A Dec. 1 report by Refugees International was highly critical. “U.S.A.I.D.’s use of development contractors and frequent embeds with the military have dangerously blurred humanitarian principles by associating such programs with a party to the conflict,” the group wrote.

Among the contracted aid groups working for coalition government programs, which nearly always employ armed guards and work in fortified compounds or from military bases, the body count has been particularly severe. Eighty aid contractors employed by the United States Agency for International Development were killed and 220 wounded from January through early November of this year. (In the same period, 410 American soldiers and Marines died.)

The aid contractors were attacked on average 55 times a month — a sevenfold increase over 2009, Mr. Gast said. By contrast, 20 people employed by charitable and humanitarian groups, which refuse to use armed guards or work with the military, were killed during the first nine months of this year.

Sixty-four charitable aid workers were kidnapped by insurgents this year. All were released unharmed, usually after negotiations involving local community leaders who vouched for them, according to the Afghanistan NGO Safety Office.

One U.S.A.I.D. contractor who was kidnapped, Linda Norgrove, was killed during a botched rescue attempt by American Special Forces troops.

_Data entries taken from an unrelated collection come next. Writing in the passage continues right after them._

(* ===== verification/ProxyState.v ===== *)
(** * network-proxy/src/state.rs: managed constraints and the compiled state

    Settings are checked against the constraints of a managed configuration and
    compiled into the state the proxy works with.  Of a constraint error the name of
    the field is kept. *)
From S2P Require Import Prelude RustStr RustPath AbsolutePath IpAddr DomainPolicy ProxyConfig MitmHooks.

Record NetworkProxyConstraints := {
  c_enabled : option bool;
  c_mode : option NetworkMode;
  c_allow_upstream_proxy : option bool;
  c_dangerously_allow_non_loopback_proxy : option bool;
  c_dangerously_allow_all_unix_sockets : option bool;
  c_allowed_domains : option (list str);
  c_allowlist_expansion_enabled : option bool;
  c_denied_domains : option (list str);
  c_denylist_expansion_enabled : option bool;
  c_allow_unix_sockets : option (list str);
  c_allow_local_binding : option bool
}.

#[export] Instance NetworkProxyConstraints_eq_dec : EqDecision NetworkProxyConstraints.
Proof. solve_decision. Defined.

Definition no_constraints : NetworkProxyConstraints := {|
  c_enabled := None; c_mode := None; c_allow_upstream_proxy := None; c_dangerously_allow_non_loopback_proxy := None;
  c_dangerously_allow_all_unix_sockets := None; c_allowed_domains := None; c_allowlist_expansion_enabled := None;
  c_denied_domains := None; c_denylist_expansion_enabled := None; c_allow_unix_sockets := None;
  c_allow_local_binding := None |}.

Definition network_mode_rank (m : NetworkMode) : nat := match m with Limited => 0 | Full => 1 end.

(** [InvalidValue] for a field *)
Definition invalid_if (bad : bool) (field_name : str) : comp str unit := if bad then Err field_name else Ok tt.

Definition validate_non_global_wildcard_domain_patterns (field_name : str) (patterns : list str) : comp str unit :=
  invalid_if (existsb is_global_wildcard_domain_pattern patterns) field_name.

(** [HashSet] of the entries in lower case *)
Definition lower_set (l : list str) : gset str := list_to_set (map to_ascii_lowercase l).

Section state.
Context `{Hglob : !GlobSetLib} `{Hurl : !UrlHostLib} `{Hlib : !MitmLib} `{Henv : !ProcessEnv}.

Definition validate_allowed_domains (candidate denied managed : list str) (expansion : option bool) : comp str unit :=
  let field := &"network.allowed_domains" in
  let? _ := validate_non_global_wildcard_domain_patterns field managed in
  match expansion with
  | Some true => invalid_if (negb (bool_decide (lower_set managed ∖ lower_set denied ⊆ lower_set candidate))) field
  | Some false => invalid_if (negb (bool_decide (lower_set candidate = lower_set managed ∖ lower_set denied))) field
  | None =>
      let managed_patterns := map parse_for_constraints managed in
      invalid_if (existsb (fun entry =>
        negb (existsb (fun m => allows m (parse_for_constraints entry)) managed_patterns)) candidate) field
  end.

Definition validate_denied_domains (candidate managed : list str) (expansion : option bool) : comp str unit :=
  let field := &"network.denied_domains" in
  let? _ := validate_non_global_wildcard_domain_patterns field managed in
  match expansion with
  | Some false => invalid_if (negb (bool_decide (lower_set candidate = lower_set managed))) field
  | Some true | None => invalid_if (negb (bool_decide (lower_set managed ⊆ lower_set candidate))) field
  end.

Definition is_disabled (constraint : option bool) : bool := match constraint with Some false => true | _ => false end.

The military and its supporters say the difference in body counts only reflects the fact that the aid contractors work in dangerous areas where many nongovernmental organizations are unwilling to operate.

Nongovernmental organizations vigorously disagree. “We are in 26 provinces,” said Ashley Jackson of Oxfam, “and in Arghandab there are four N.G.O.’s working on health care and education.” Arghandab is one of the most dangerous areas in Kandahar, with a district-level team from the Provincial Reconstruction Team running more than 50 aid projects. “The P.R.T.’s’ presence makes it more dangerous to work there,” Ms. Jackson said.

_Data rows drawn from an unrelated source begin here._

(* ===== verification/ProxyTasks.v ===== *)
(** * network-proxy/src/runtime.rs: the tasks that share the state of the proxy

    Every operation of [NetworkProxyState] is a task: between two critical sections
    under the lock on the state, and at every call of the reloader, the resolver, the
    decider and the observer, other tasks may run.  [wp] speaks about one task among any
    others that keep an invariant; [wp_sound] carries it over to a pool of tasks.  Log
    lines and audit events are left out. *)
From stdpp Require Import relations.
From S2P Require Import Prelude RustStr RustPath AbsolutePath PathPrefix Permissions MachineInt IpAddr DomainPolicy ProxyConfig.
From S2P Require Import MitmHooks ProxyState NetworkProxy.

Declare Scope task_scope.
Delimit Scope task_scope with task.
Open Scope task_scope.

Definition MAX_BLOCKED_EVENTS : nat := 200.

Section tasks.
Context `{Hglob : !GlobSetLib} `{Hurl : !UrlHostLib} `{Hlib : !MitmLib} `{Hmitm : !MitmStateLib} `{Henv : !ProcessEnv}.

(** ** Tasks *)

(** What a task waits for: a critical section on the state, or one on the cell with the
    observer (observers are told apart by a number); the reloader; the resolver, with its
    deadline; the decider; an observer; the clock; a connection to an address; and what
    goes out on a route, with the status of the answer: a request with its headers, to the
    server or to an upstream proxy, or to a unix socket, or a tunnel. *)
Inductive Route :=
| RouteUpstream (proxy : option str) (headers : list (str * option str))
| RouteMitm (proxy : option str) (headers : list (str * option str))
| RouteUnixSocket (path : str) (headers : list (str * option str))
| RouteTunnel (proxy : option str)
| RouteTcp.

Inductive call : Type -> Type :=
| Locked {B : Type} (section : ConfigState -> B * ConfigState) : call B
| ObserverCell {B : Type} (section : option N -> B * option N) : call B
| MaybeReload : call (comp str (option ConfigState))
| ReloadNow : call (comp str ConfigState)
| LookupHost (host : str) (port : N) : call (option (list IpAddr))
| Decide (request : NetworkPolicyRequest) : call NetworkDecision
| OnBlockedRequest (observer : N) (entry : BlockedRequest) : call unit
| UnixTimestamp : call Z
| TcpConnect (addr : IpAddr) : call (comp str unit)
| Send (route : Route) : call (option N).

Inductive task (A : Type) : Type :=
| Ret (a : A)
| Call {B : Type} (c : call B) (k : B -> task A).
#[global] Arguments Ret {A} a.
#[global] Arguments Call {A B} c k.

Fixpoint task_bind {A B : Type} (p : task A) (f : A -> task B) : task B :=
  match p with
  | Ret a => f a
  | Call c k => Call c (fun b => task_bind (k b) f)
  end.

(** [?] on a result *)
Definition task_try {E A B : Type} (p : task (comp E A)) (f : A -> task (comp E B)) : task (comp E B) :=
  task_bind p (fun r => match r with Ok a => f a | Err e => Ret (Err e) | Panic => Ret Panic | Loop => Ret Loop end).

Definition await {B : Type} (c : call B) : task B := Call c Ret.
End tasks.

Notation "'let!' x := p 'in' q" := (task_bind p (fun x => q)) (at level 200, x name, p at level 100, q at level 200) : task_scope.
Notation "'let!' ' x := p 'in' q" := (task_bind p (fun y => match y with x => q end))
  (at level 200, x pattern, p at level 100, q at level 200) : task_scope.
Notation "'let!?' x := p 'in' q" := (task_try p (fun x => q)) (at level 200, x name, p at level 100, q at level 200) : task_scope.
Notation "'let!?' ' x := p 'in' q" := (task_try p (fun y => match y with x => q end))
  (at level 200, x pattern, p at level 100, q at level 200) : task_scope.

(** ** The operations of [NetworkProxyState] *)
Section operations.
Context `{Hglob : !GlobSetLib} `{Hurl : !UrlHostLib} `{Hlib : !MitmLib} `{Hmitm : !MitmStateLib} `{Henv : !ProcessEnv}.

(** [state.read()] and [state.write()], each with what is done under the lock *)
Definition read_state {B : Type} (f : ConfigState -> B) : task B := await (Locked (fun s => (f s, s))).
Definition write_state {B : Type} (f : ConfigState -> B * ConfigState) : task B := await (Locked f).

Definition set_blocked_request_observer (observer : option N) : task unit := await (ObserverCell (fun _ => (tt, observer))).

Definition reload_if_needed : task (comp str unit) :=
  let!? reloaded := await MaybeReload in
  match reloaded with
  | None => Ret (Ok tt)
  | Some new_state =>
      let! '(b, total) := read_state (fun guard => (blocked guard, blocked_total guard)) in
      let! _ := write_state (fun _ => (tt, with_blocked b total new_state)) in
      Ret (Ok tt)
  end.

(** The operations that reload and then read *)
Definition read_reloaded {B : Type} (f : ConfigState -> B) : task (comp str B) :=
  let!? _ := reload_if_needed in
  let! b := read_state f in
  Ret (Ok b).

Definition current_cfg : task (comp str NetworkProxySettings) := read_reloaded config.
Definition current_patterns : task (comp str (list str * list str)) :=
  read_reloaded (fun guard => (default [] (allowed_domains (config guard)), default [] (denied_domains (config guard)))).
Definition is_enabled : task (comp str bool) := read_reloaded (fun guard => enabled (config guard)).
Definition method_allowed (method : str) : task (comp str bool) :=
  read_reloaded (fun guard => allows_method (mode (config guard)) method).
Definition get_allow_upstream_proxy : task (comp str bool) := read_reloaded (fun guard => allow_upstream_proxy (config guard)).
Definition get_allow_local_binding : task (comp str bool) := read_reloaded (fun guard => allow_local_binding (config guard)).
Definition network_mode : task (comp str NetworkMode) := read_reloaded (fun guard => mode (config guard)).
Definition get_mitm_state : task (comp str (option MitmState)) := read_reloaded mitm_state.
Definition evaluate_mitm_hook_request (host : str) (req : HookRequest) : task (comp str HookEvaluation) :=
  read_reloaded (fun guard => evaluate_mitm_hooks (state_hooks guard) host req).
Definition host_has_mitm_hooks (host : str) : task (comp str bool) :=
  read_reloaded (fun guard => bool_decide (is_Some (state_hooks guard !! normalize_host host))).
Definition blocked_snapshot : task (comp str (list BlockedRequest)) := read_reloaded blocked.

(** [macos] is [unix_socket_permissions_supported]. *)
Definition is_unix_socket_allowed `{Hfs : !HostFs} (macos : bool) (path : str) : task (comp str bool) :=
  let!? _ := reload_if_needed in
  if negb macos then Ret (Ok false)
  else if negb (is_absolute path) then Ret (Ok false)
  else let! allowed := read_state (fun guard => unix_socket_listed guard path) in Ret (Ok allowed).

Definition force_reload : task (comp str unit) :=
  let!? new_state := await ReloadNow in
  let! _ := write_state (fun guard => (tt, with_blocked (blocked guard) (blocked_total new_state) new_state)) in
  Ret (Ok tt).

Definition replace_config_state (new_state : ConfigState) : task (comp str unit) :=
  let!? _ := reload_if_needed in
  let! _ := write_state (fun guard => (tt, with_blocked (blocked guard) (blocked_total guard) new_state)) in
  Ret (Ok tt).

Definition host_resolves_to_non_public_ip (host : str) (port : N) : task bool :=
  match parse_ip_addr host with
  | Some ip => Ret (is_non_public_ip ip)
  | None => let! answer := await (LookupHost host port) in Ret (answers_non_public answer)
  end.

Definition host_blocked (host : str) (port : N) : task (comp str HostBlockDecision) :=
  let!? _ := reload_if_needed in
  match host_parse host with
  | None => Ret (Ok (HostBlocked HostNotAllowed))
  | Some host =>
      let! '(deny_set, allow_set, allow_local_binding, allowed) := read_state (fun guard =>
        (deny_set guard, allow_set guard, allow_local_binding (config guard), allowed_domains (config guard))) in
      let allowed_domains_empty := bool_decide (allowed = None) in
      let allowed_domains := default [] allowed in
      if globset_matches_host_or_unscoped deny_set host then Ret (Ok (HostBlocked HostDenied))
      else
        let is_allowlisted := globset_matches_host_or_unscoped allow_set host in
        let! local :=
          if allow_local_binding then Ret false
          else if is_local_literal host then Ret (negb (is_explicit_local_allowlisted allowed_domains host))
          else host_resolves_to_non_public_ip host port in
        if local then Ret (Ok (HostBlocked HostNotAllowedLocal))
        else if allowed_domains_empty || negb is_allowlisted then Ret (Ok (HostBlocked HostNotAllowed))
        else Ret (Ok HostAllowed)
  end.

(** [BlockedRequest::new] *)
Definition blocked_request (host reason : str) (client method : option str) (mode : option NetworkMode) (protocol : str)
    (decision source : option str) (port : option N) : task BlockedRequest :=
  let! timestamp := await UnixTimestamp in
  Ret {| blocked_host := host; blocked_reason := reason; blocked_client := client; blocked_method := method;
         blocked_mode := mode; blocked_protocol := protocol; blocked_decision := decision; blocked_source := source;
         blocked_port := port; blocked_timestamp := timestamp |}.

(** [while len > MAX { pop_front }] *)
Definition keep_last (n : nat) {A} (l : list A) : list A := drop (length l - n) l.

Definition push_blocked (entry : BlockedRequest) (guard : ConfigState) : ConfigState :=
  with_blocked (keep_last MAX_BLOCKED_EVENTS (blocked guard ++ [entry])) (sat_add (blocked_total guard) 1) guard.

Definition record_blocked (entry : BlockedRequest) : task (comp str unit) :=
  let!? _ := reload_if_needed in
  let! observer := await (ObserverCell (fun o => (o, o))) in
  let! _ := write_state (fun guard => (tt, push_blocked entry guard)) in
  match observer with
  | Some observer => let! _ := await (OnBlockedRequest observer entry) in Ret (Ok tt)
  | None => Ret (Ok tt)
  end.

Definition drain_blocked : task (comp str (list BlockedRequest)) :=
  let!? _ := reload_if_needed in
  let! taken := write_state (fun guard => (blocked guard, with_blocked [] (blocked_total guard) guard)) in
  Ret (Ok taken).

(** [fuel] bounds the rounds of the retry loops; [Loop] says that it ran out. *)
Fixpoint set_network_mode (fuel : nat) (m : NetworkMode) : task (comp str unit) :=
  match fuel with
  | O => Ret Loop
  | S fuel =>
      let!? _ := reload_if_needed in
      let! '(candidate, cs) := read_state (fun guard => (with_mode m (config guard), constraints guard)) in
      let!? _ := Ret (validate_policy_against_constraints candidate cs) in
      let! written := write_state (fun guard =>
        if bool_decide (constraints guard <> cs) then (false, guard)
        else (true, with_config (with_mode m (config guard)) guard)) in
      if written : bool then Ret (Ok tt) else set_network_mode fuel m
  end.

Inductive DomainListKind := ListAllow | ListDeny.

Definition kind_permission (k : DomainListKind) : NetworkDomainPermission :=
  match k with ListAllow => DomainAllow | ListDeny => DomainDeny end.
Definition kind_entries (k : DomainListKind) (network : NetworkProxySettings) : list str :=
  match k with
  | ListAllow => default [] (allowed_domains network)
  | ListDeny => default [] (denied_domains network)
  end.
Definition kind_opposite_entries (k : DomainListKind) (network : NetworkProxySettings) : list str :=
  match k with
  | ListAllow => default [] (denied_domains network)
  | ListDeny => default [] (allowed_domains network)
  end.

Definition lists_entry (entries : list str) (host : str) : bool := existsb (fun entry => str_eqb (normalize_host entry) host) entries.

Fixpoint update_rounds (fuel : nat) (normalized_host : str) (target : DomainListKind) : task (comp str unit) :=
  match fuel with
  | O => Ret Loop
  | S fuel =>
      let!? _ := reload_if_needed in
      let! '(previous_cfg, cs, b, total) := read_state (fun guard =>
        (config guard, constraints guard, blocked guard, blocked_total guard)) in
      let target_contains := lists_entry (kind_entries target previous_cfg) normalized_host in
      let opposite_contains := lists_entry (kind_opposite_entries target previous_cfg) normalized_host in
      if target_contains && negb opposite_contains then Ret (Ok tt)
      else
        let candidate := upsert_domain_permission normalized_host (kind_permission target) normalize_host previous_cfg in
        let!? _ := Ret (validate_policy_against_constraints candidate cs) in
        let!? new_state := Ret (build_config_state candidate cs) in
        let new_state := with_blocked b total new_state in
        let! written := write_state (fun guard =>
          if bool_decide (constraints guard <> cs) || bool_decide (config guard <> previous_cfg) then (false, guard)
          else (true, new_state)) in
        if written : bool then Ret (Ok tt) else update_rounds fuel normalized_host target
  end.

NATO officials contend that insurgents do not distinguish between aid workers. “Insurgents have made clear both in their rhetoric and their actions that they target N.G.O.’s and aid workers,” said Mark Jacobson, the deputy senior civilian representative of NATO in Afghanistan.

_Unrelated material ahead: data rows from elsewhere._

(* ===== verification/ProxyHandlers.v ===== *)
(** * network-proxy/src/http_proxy.rs, mitm.rs, socks5.rs, upstream.rs: requests

    The handlers of the proxy as tasks over the shared state.  The application state is
    always among the extensions of a request, since the listeners put it there.  Of an
    outgoing request the route and the headers are modelled, of its answer the status. *)
From S2P Require Import Prelude RustStr RustPath AbsolutePath PathPrefix Permissions MachineInt IpAddr DomainPolicy ProxyConfig.
From S2P Require Import MitmHooks ProxyState NetworkProxy ProxyTasks.

(** ** Requests *)

(** The parts that hooks look at, the scheme and the authority of the target when it is
    written in absolute form, and the peer *)
Record Request := {
  parts : HookRequest;
  uri_scheme : option str;
  uri_authority : option str;
  client_addr : option str
}.

(** The crate [rama]: hosts, the target of a request, the [Host] header, targets as text,
    and addresses of upstream proxies with whether they are to be spoken to in HTTP *)
Class RamaLib := {
  RamaHost : Type;
  host_to_string : RamaHost -> str;
  rama_host_eqb : RamaHost -> RamaHost -> bool;
  ctx_host : Request -> option RamaHost;
  ctx_authority_port : Request -> option N;
  ctx_port : Request -> N;
  ctx_has_default_port : Request -> bool;
  ctx_is_secure : Request -> bool;
  typed_host : Request -> option (option (RamaHost * option N));
  uri_path_and_query : Request -> option str;
  uri_parses : str -> bool;
  proxy_address : str -> option bool
}.

Definition req_header (name : str) (headers : list (str * option str)) : option (option str) :=
  snd <$> List.find (fun h => str_eqb h.1 name) headers.

Section handlers.
Context `{Hglob : !GlobSetLib} `{Hurl : !UrlHostLib} `{Hlib : !MitmLib} `{Hmitm : !MitmStateLib} `{Henv : !ProcessEnv}.
Context `{Hrama : !RamaLib} `{Hfs : !HostFs}.

Definition method (req : Request) : str := req_method (parts req).

(** [internal_error] *)
Definition or_internal {A : Type} (p : task (comp str A)) : task (comp Response A) :=
  let! r := p in Ret (comp_map_err (fun _ => text_response 500 (&"error")) r).

(** [let _ = app_state.record_blocked(BlockedRequest::new(..)).await] *)
Definition note_blocked (host reason : str) (client method : option str) (mode : option NetworkMode) (protocol : str)
    (details : option PolicyDecisionDetails) (port : N) : task unit :=
  let! entry := blocked_request host reason client method mode protocol
    ((fun d => verdict_str (d_decision d)) <$> details) ((fun d => source_str (d_source d)) <$> details) (Some port) in
  let! _ := record_blocked entry in Ret tt.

But aid officials counter that the very difference in casualties between private contractors and charitable ones shows that the Taliban do make a distinction.

“It’s quite easy,” said Mr. Hofman of Doctors Without Borders. “We don’t use armed guards, we don’t have barbed wire on our gates, there’s a clear logo on our cars, and we are not associated with any program strengthening government. The government is just one of many warring parties.”

Doctors Without Borders has offices in Lashkar Gah, the capital of Helmand Province, where it runs a hospital. Those offices have never been attacked, while a private development company, DAI, just down the same street, has a fortified compound that has been attacked twice by insurgents, Mr. Hofman said.

Many of the traditional aid groups are particularly critical of the United Nations, which they accuse of failing in its responsibility to make sure aid efforts are not militarized. The United Nations recognizes the Afghan government and is politically committed to it, but many of its agencies, including Unicef and the World Food Program, are expected to deliver humanitarian aid.

The conflict inherent in those two roles is typified by Robert Watson, who serves both as the deputy special representative of the secretary general, a political role, and as the head of the United Nations Office for the Coordination of Humanitarian Affairs in Kabul.

Mr. Watson agrees that the lines are often blurred. “It makes it difficult for us in the humanitarian community to demonstrate to those on the other side of the conflict that we strive to be neutral intermediaries,” he said.